UNITED STATES
SECURITIES AND EXCHANGE COMMISSION
Washington, D.C. 20549
FORM 6-K
REPORT OF FOREIGN PRIVATE ISSUER
PURSUANT TO RULE 13a-16 OR 15d-16 OF
THE SECURITIES EXCHANGE ACT OF 1934
For the month of October 2020
Commission File Number 000-20181
SAPIENS INTERNATIONAL CORPORATION N.V.
(Translation of Registrant’s name
into English)
Azrieli Center
26 Harokmim St.
Holon, 5885800
(Address of Principal Executive Office)
Indicate by check mark whether the registrant files or will
file annual reports under cover of Form 20-F or Form 40-F.
Form 20-F ☒
Form 40-F ☐
Indicate by check mark if the registrant is submitting the Form
6-K in paper as permitted by Regulation S-T Rule 101(b)(1): ☐
Indicate by check mark if the registrant is submitting the Form
6-K in paper as permitted by Regulation S-T Rule 101(b)(7): ☐
CONTENTS
This Report of Foreign
Private Issuer on Form 6-K (this “Form 6-K”) is being furnished by Sapiens International Corporation N.V. (“Sapiens”

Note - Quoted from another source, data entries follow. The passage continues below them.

(** [{ id: key, label: rule.label, weight: rule.weight }] *)
Definition detail_of (rule : Rule) : FactorDetail :=
  {| detail_id := id rule; detail_label := label rule; detail_weight := weight rule |}.

Definition extractFactors (ans : gmap string value) : FactorResult :=
  let matched := List.filter (rule_matches ans) FACTOR_RULES in
  let factors := List.map label matched in
  let factorDetails := List.map detail_of matched in
  let factorDetails := sort by_weight_desc factorDetails in
  let sortedFactors := List.map detail_label factorDetails in
  {| factors := sortedFactors;
     factor_details := factorDetails;
     factor_confidence := calculateFactorConfidence ans factors |}.

End FactorExtractor.

(** ** riskClassifier.js *)

Module RiskClassifier.
Import JS.

Definition FACTOR_SCORES : gmap string Z :=
  list_to_map [
    ("smoking", 25); ("poor diet", 18); ("low exercise", 15);
    ("excessive alcohol", 20); ("poor sleep", 10); ("high stress", 12);
    ("obesity", 20); ("overweight", 10); ("advanced age", 8); ("middle age", 4)
  ]%Z.

Record RiskResult := {
  risk_level : string;
  score : Z;
  rationale : list string;
}.

Definition getRiskLevel (score : Z) : string :=
  if (score <? 25)%Z then "low"
  else if (score <? 50)%Z then "moderate"
  else if (score <? 75)%Z then "high"
  else "very high".

(** [FACTOR_SCORES[factor] || 0] *)
Definition factorScore (factor : string) : Z := default 0%Z (FACTOR_SCORES !! factor).

Section WithEngine.
Context {engine : Engine}.

Definition getAgeBaseRisk (age : value) : Z :=
  if is_nullish age then 0
  else if lt_num age 30 then 0
  else if lt_num age 40 then 5
  else if lt_num age 50 then 10
  else if lt_num age 60 then 15
  else if lt_num age 70 then 20
  else 25.

(** The strings one factor adds to the rationale. *)
Definition rationale_of (ans : gmap string value) (factor : string) : list string :=
  if String.eqb factor "smoking" then ["smoking"]
  else if String.eqb factor "poor diet" then
    [if truthy (get ans "diet") then ToString (get ans "diet") ++ " diet"
     else "poor dietary habits"]
  else if String.eqb factor "low exercise" then
    [if str_eq (get ans "exercise") "rarely" then "low physical activity"
     else "sedentary lifestyle"]
  else if String.eqb factor "excessive alcohol" then ["high alcohol consumption"]
  else if String.eqb factor "poor sleep" then
    [if is_number (get ans "sleep")
     then "inadequate sleep (" ++ ToString (get ans "sleep") ++ " hours)"
     else "poor sleep quality"]
  else if String.eqb factor "high stress" then ["chronic stress"]
  else if String.eqb factor "obesity" then
    [if truthy (get ans "bmi") then "obesity (BMI: " ++ ToString (get ans "bmi") ++ ")"
     else "obesity"]
  else if String.eqb factor "overweight" then
    [if truthy (get ans "bmi") then "overweight (BMI: " ++ ToString (get ans "bmi") ++ ")"
     else "overweight"]
  else if String.eqb factor "advanced age" then
    ["age factor (" ++ ToString (get ans "age") ++ " years)"]
  else if String.eqb factor "middle age" then []
  else [factor].

Definition generateRationale (factors : list string) (ans : gmap string value) : list string :=
  List.concat (List.map (rationale_of ans) factors).

(** The score is a sum of integers, so [Math.round] leaves it as it is. *)
Definition classifyRisk (factors : list string) (ans : gmap string value) : RiskResult :=
  let score := 0%Z in
  let score := (score + getAgeBaseRisk (get ans "age"))%Z in
  let score := fold_left (fun s factor => (s + factorScore factor)%Z) factors score in
  let score := Z.min 100 score in
  {| risk_level := getRiskLevel score;
     score := score;
     rationale := generateRationale factors ans |}.

End WithEngine.
End RiskClassifier.

(** ** recommendationEngine.js *)

Module RecommendationEngine.
Import JS JSArray.

Record Recommendation := {
  primary : string;
  details : string;
  priority : Z;
  icon : string;
  factor : option string;
}.

Definition rec (p d : string) (prio : Z) (i : string) : Recommendation :=
  {| primary := p; details := d; priority := prio; icon := i; factor := None |}.

Definition RECOMMENDATIONS : gmap string Recommendation :=
  list_to_map [
    ("smoking", rec "Quit smoking"
       "Consider nicotine replacement therapy or consult a healthcare provider for smoking cessation programs"
       1 "cigarette-off");
    ("poor diet", rec "Improve your diet"
       "Reduce sugar intake, increase vegetables and whole grains, limit processed foods"
       2 "apple");
    ("low exercise", rec "Increase physical activity"
       "Start with 30 minutes of walking daily, gradually increase intensity"
       3 "footprints");
    ("excessive alcohol", rec "Reduce alcohol consumption"
       "Limit to moderate drinking or consider abstaining. Seek support if needed"
       2 "wine-off");
    ("poor sleep", rec "Improve sleep habits"
       "Aim for 7-8 hours of quality sleep. Maintain consistent sleep schedule"
       4 "moon");
    ("high stress", rec "Manage stress levels"
       "Practice relaxation techniques, consider meditation or yoga, take regular breaks"
       4 "brain");
    ("obesity", rec "Work towards healthy weight"
       "Consult healthcare provider for personalized weight management plan"
       2 "scale");
    ("overweight", rec "Consider weight management"
       "Focus on balanced diet and regular exercise for gradual weight loss"
       5 "scale");
    ("advanced age", rec "Regular health checkups"
       "Schedule regular screenings and preventive care appointments"
       6 "stethoscope")
  ].

Definition GENERAL_RECOMMENDATIONS : list Recommendation := [
  rec "Stay hydrated" "Drink at least 8 glasses of water daily" 7 "droplet";
  rec "Regular health checkups"
      "Schedule annual wellness visits with your healthcare provider" 8 "calendar-check"
].

Record Recommendations := {
  recommendations : list string;
  detailed_recommendations : list Recommendation;
}.

(** [{ ...rec, factor }] *)
Definition with_factor (f : string) (r : Recommendation) : Recommendation :=
  {| primary := primary r; details := details r; priority := priority r;
     icon := icon r; factor := Some f |}.

(** The first loop: one entry for each factor the table knows. *)
Definition factor_recommendations (factors : list string) : list Recommendation :=
  omap (fun f => with_factor f <$> RECOMMENDATIONS !! f) factors.

(** [(a, b) => a.priority - b.priority] is positive. *)
Definition by_priority (a b : Recommendation) : bool := (0 <? priority a - priority b)%Z.

(** One turn of the loop over the general recommendations. *)
Definition add_general (acc : list string * list Recommendation) (r : Recommendation)
    : list string * list Recommendation :=
  if negb (array_includes acc.1 (primary r))
  then ((acc.1 ++ [primary r])%list, (acc.2 ++ [r])%list)
  else acc.

Definition generateRecommendations (factors : list string) (riskLevel : string)
    : Recommendations :=
  let specific := factor_recommendations factors in
  let recommendations := List.map primary specific in
  let detailedRecommendations := sort by_priority specific in
  let acc :=
    if String.eqb riskLevel "high" || String.eqb riskLevel "very high"
    then fold_left add_general GENERAL_RECOMMENDATIONS (recommendations, detailedRecommendations)
    else (recommendations, detailedRecommendations) in
  let topRecommendations := slice0 5 acc.2 in
  {| recommendations := List.map primary topRecommendations;
     detailed_recommendations := topRecommendations |}.

End RecommendationEngine.

(** ** schemaValidator.js: the response constructors

    [validateSchema] only feeds [console.warn] in the pipeline and never
    changes a result, so the pipeline is modelled without it (the validator
    itself is [SchemaValidation] below); the [timestamp] field of a response
    is left out. *)

Module SchemaValidator.
Import JS.

Record ErrorResponse := {
  err_status : option string;
  err_reason : option string;
  err_missing_fields : option (list string);
  partial_parse : option (gmap string value * Q);
}.

Definition createErrorResponse (status reason : option string)
    (missing : option (list string)) (partial : option (gmap string value * Q))
    : ErrorResponse :=
  {| err_status := status; err_reason := reason;
     err_missing_fields := missing; partial_parse := partial |}.

End SchemaValidator.

(** ** pipeline.js *)

Module Pipeline.
Import JS SurveyParser Guardrails FactorExtractor RiskClassifier RecommendationEngine
  SchemaValidator.

Record Options := {
  isOcr : bool;
  validateSchemas : bool;
  stopOnWarning : bool;
}.

Record StepResult := {
  step : string;
  success : bool;
  step_error : option string;
}.

Definition step_success (name : string) : StepResult :=
  {| step := name; success := true; step_error := None |}.
Definition step_failure (name : string) (err : option string) : StepResult :=
  {| step := name; success := false; step_error := err |}.

(** The success payload, with [status: 'ok'] implied. *)
Record AnalysisData := {
  data_answers : gmap string value;
  data_missing_fields : list string;
  parse_confidence : Q;
  data_corrections : list Correction;
  data_factors : list string;
  data_factor_confidence : Q;
  data_factor_details : option (list FactorDetail);
  data_risk_level : string;
  data_score : Z;
  data_rationale : list string;
  data_recommendations : list string;
  data_detailed_recommendations : list Recommendation;
  data_warnings : list Warning;
  pipeline_steps : option nat;
}.

Record PipelineResult := {
  pipeline_success : bool;
  steps : list StepResult;
  data : option AnalysisData;
  pipeline_error : option ErrorResponse;
}.

Section WithEngine.
Context {engine : Engine}.

(** The stages after a parse result is at hand. *)
Definition analyse_parsed (parseResult : ParseResult) (trace : list StepResult)
    : PipelineResult :=
  let completenessCheck := checkProfileCompleteness parseResult in
  if negb (isValid completenessCheck) then
    {| pipeline_success := false;
       steps := (trace ++ [step_failure "parse" (reason completenessCheck)])%list;
       data := None;
       pipeline_error := Some (createErrorResponse
         (status completenessCheck) (reason completenessCheck)
         (Some (match check_missing_fields completenessCheck with
                | Some m => m
                | None => missing_fields parseResult
                end))
         (Some (answers parseResult, confidence parseResult))) |}
  else
    let rangeValidation := validateAnswerRanges (answers parseResult) in
    let '(ans, corr) :=
      if negb (range_isValid rangeValidation)
      then (correctedAnswers rangeValidation, corrections rangeValidation)
      else (answers parseResult, []) in
    let trace := (trace ++ [step_success "parse"])%list in
    let factorResult := extractFactors ans in
    let trace := (trace ++ [step_success "factors"])%list in
    let riskResult := classifyRisk (factors factorResult) ans in
    let trace := (trace ++ [step_success "risk"])%list in
    let recResult := generateRecommendations (factors factorResult) (risk_level riskResult) in
    let trace := (trace ++ [step_success "recommendations"])%list in
    {| pipeline_success := true;
       steps := trace;
       data := Some
         {| data_answers := ans;
            data_missing_fields := missing_fields parseResult;
            parse_confidence := confidence parseResult;
            data_corrections := corr;
            data_factors := factors factorResult;
            data_factor_confidence := factor_confidence factorResult;
            data_factor_details := Some (factor_details factorResult);
            data_risk_level := risk_level riskResult;
            data_score := score riskResult;
            data_rationale := rationale riskResult;
            data_recommendations := recommendations recResult;
            data_detailed_recommendations := detailed_recommendations recResult;
            data_warnings := warnings completenessCheck;
            pipeline_steps := Some (length trace) |};
       pipeline_error := None |}.

Definition runAnalysisPipeline (inp : input) (options : Options) : PipelineResult :=
  let inputValidation := validateInput inp in
  if negb (isValid inputValidation) then
    {| pipeline_success := false;
       steps := [step_failure "input_validation" (reason inputValidation)];
       data := None;
       pipeline_error := Some (createErrorResponse
         (status inputValidation) (reason inputValidation) None None) |}
  else
    let trace := [step_success "input_validation"] in
    match parseSurvey inp (isOcr options) with
    | Ret parseResult => analyse_parsed parseResult trace
    | Throw msg =>
        (* the [catch] at the end of the orchestrator *)
        {| pipeline_success := false;
           steps := (trace ++ [step_failure "unknown" (Some msg)])%list;
           data := None;
           pipeline_error := Some (createErrorResponse
             (Some "pipeline_error") (Some msg) None None) |}
    end.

or the “Company”) to the Securities and Exchange Commission (the “SEC”) for the purposes
of: (i) furnishing, as Exhibit 99.1 to this Form 6-K, interim unaudited consolidated financial statements as of, and for the six
month period ended, June 30, 2020; (ii) furnishing, as Exhibit 99.2 to this Form 6-K, Operating and Financial Review and Prospects,
which reviews Sapiens’ results of operations and financial condition as of, and for the six month period ended, June 30,
2020; and (iii) furnishing Interactive Data File disclosure as Exhibit 101 in accordance with Rule 405 of Regulation S-T promulgated
by the SEC.
Exhibits 99.1 and
99.2 to this Report on Form 6-K shall be deemed to be incorporated by reference into Sapiens’ registration statement on Form
F-3 (SEC File No. 333-232599).
Pursuant to Rule
406T of Regulation S-T, the Interactive Data Files in Exhibit 101 hereto are deemed not filed or part of a registration statement
or prospectus for purposes of Sections 11 or 12 of the Securities Act of 1933, as amended, are deemed not filed for purposes of
Section 18 of the Securities Exchange Act of 1934, as amended, and otherwise are not subject to liability under those sections.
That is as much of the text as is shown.